Your claims travel a bit before they reach their destination at the Payer. But here is the process and what happens along the way.
You type a claim into FastEMC on your computer. The claim is added to your next Transmission file. You connect to your clearinghouse/payer and upload the Transmission file Within a few minutes, they generate a report called a ANSI 997 or a File Acknowledgement Report. The file was run through a very basic edit to see if it was formed correctly. If rejected at this point, it never goes anywhere else, so your first report would indicate if it was accepted. This is an all or nothing step. If there is a problem, the entire file is tossed out.
Next the file is run past the full ANSI 5010 edits and an 277 report is generated that looks at each claim and gives you more detailed error messages. If the file does not meet the ANSI 5010 rules it can be rejected, entirely at this point. Individual claims can also be rejected. Any claims that do not pass this editing are not sent to the Payer's adjudication system at all.
If a claim got past this point as acceptable, it is sent to the Payer. The payer then adjudicates the claim, which means they pay it or reject it for incomplete data, or invalid coverage, etc. This information is reported on the ANSI 835, EOB or Remittance Report.
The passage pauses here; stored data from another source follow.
Lemma norm_axis0_nth (a : ndarray2) j :
  j < ncols a -> nth j (norm_axis0 a) zero = norm (column a j).
Proof.
  intros Hj; unfold norm_axis0.
  rewrite (nth_map_lt _ _ _ _ 0) by (rewrite length_seq; lia).
  rewrite seq_nth by lia; reflexivity.
Qed.

Lemma exists_zero_norm (a : ndarray2) :
  existsb (fun n => eqb n zero) (norm_axis0 a) = true <->
  exists j, j < ncols a /\ eqb (norm (column a j)) zero = true.
Proof.
  rewrite existsb_exists; split.
  - intros (x & Hx & Hzero).
    destruct (In_nth _ _ zero Hx) as (j & Hj & <-).
    rewrite norm_axis0_length in Hj.
    exists j; rewrite <- norm_axis0_nth; auto.
  - intros (j & Hj & Hzero).
    exists (nth j (norm_axis0 a) zero); split.
    + apply nth_In; rewrite norm_axis0_length; lia.
    + rewrite norm_axis0_nth; auto.
Qed.

Lemma broadcast_rows op (a : ndarray2) v :
  length (rows (broadcast op a v)) = length (rows a).
Proof. apply length_map. Qed.

Lemma broadcast_well_shaped op (a : ndarray2) v :
  well_shaped a -> length v = ncols a -> well_shaped (broadcast op a v).
Proof.
  unfold well_shaped; simpl; intros Ha Hv.
  rewrite Forall_forall in Ha |- *; intros row Hrow.
  apply in_map_iff in Hrow; destruct Hrow as (r & <- & Hr).
  rewrite zip_with_length, (Ha r Hr), Hv; apply Nat.min_id.
Qed.

Lemma row_length (a : ndarray2) i :
  well_shaped a -> i < length (rows a) -> length (nth i (rows a) []) = ncols a.
Proof.
  unfold well_shaped; rewrite Forall_forall; intros Ha Hi.
  apply Ha, nth_In, Hi.
Qed.

Lemma broadcast_row op (a : ndarray2) v i :
  i < length (rows a) ->
  nth i (rows (broadcast op a v)) [] = zip_with op (nth i (rows a) []) v.
Proof.
  intros Hi; simpl.
  apply (nth_map_lt (fun row => zip_with op row v) (rows a) i [] [] Hi).
Qed.

(** Broadcasting a vector against an array acts entry by entry. *)
Lemma broadcast_entry op (a : ndarray2) v i j :
  well_shaped a -> length v = ncols a ->
  i < length (rows a) -> j < ncols a ->
  entry (broadcast op a v) i j = op (entry a i j) (nth j v zero).
Proof.
  intros Ha Hv Hi Hj; unfold entry.
  rewrite broadcast_row by exact Hi.
  apply zip_with_nth; [rewrite row_length; auto | lia].
Qed.

Lemma weighted_matrix_rows (data : ndarray2) weights :
  length (rows (weighted_matrix data weights)) = length (rows data).
Proof. unfold weighted_matrix; rewrite !broadcast_rows; reflexivity. Qed.

Lemma weighted_matrix_well_shaped (data : ndarray2) weights :
  well_shaped data -> length weights = ncols data ->
  well_shaped (weighted_matrix data weights).
Proof.
  intros Hd Hw; unfold weighted_matrix.
  apply broadcast_well_shaped; [|exact Hw].
  apply broadcast_well_shaped; [exact Hd | apply norm_axis0_length].
Qed.

(** [weighted[i][j] = (data[i][j] / norm_j) * weights[j]] *)
Lemma weighted_matrix_entry (data : ndarray2) weights i j :
  well_shaped data -> length weights = ncols data ->
  i < length (rows data) -> j < ncols data ->
  entry (weighted_matrix data weights) i j
  = mul (div (entry data i j) (norm (column data j))) (nth j weights zero).
Proof.
  intros Hd Hw Hi Hj; unfold weighted_matrix.
  rewrite broadcast_entry; auto.
  - rewrite broadcast_entry, norm_axis0_nth; auto using norm_axis0_length.
  - apply broadcast_well_shaped; [exact Hd | apply norm_axis0_length].
  - rewrite broadcast_rows; exact Hi.
Qed.

Lemma separation_length (weighted : ndarray2) ideal :
  length (separation weighted ideal) = length (rows weighted).
Proof. unfold separation, norm_axis1; rewrite length_map; apply broadcast_rows. Qed.

Lemma separation_nth (weighted : ndarray2) ideal i :
  i < length (rows weighted) ->
  nth i (separation weighted ideal) zero
  = norm (zip_with sub (nth i (rows weighted) []) ideal).
Proof.
  intros Hi; unfold separation, norm_axis1.
  rewrite (nth_map_lt _ _ _ _ []) by (rewrite broadcast_rows; lia).
  rewrite broadcast_row by exact Hi; reflexivity.
Qed.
If you had claims paid, they will issue a check to the provider.
It is very important that you review the reports provided by your clearinghouse to insure that you catch any errors and make corrections in a timely fashion. We are always surprised to get a customer that calls to tell us they are not getting paid and a review of their reports indicates the files have been rejected over and over and they did not seem aware of this at all.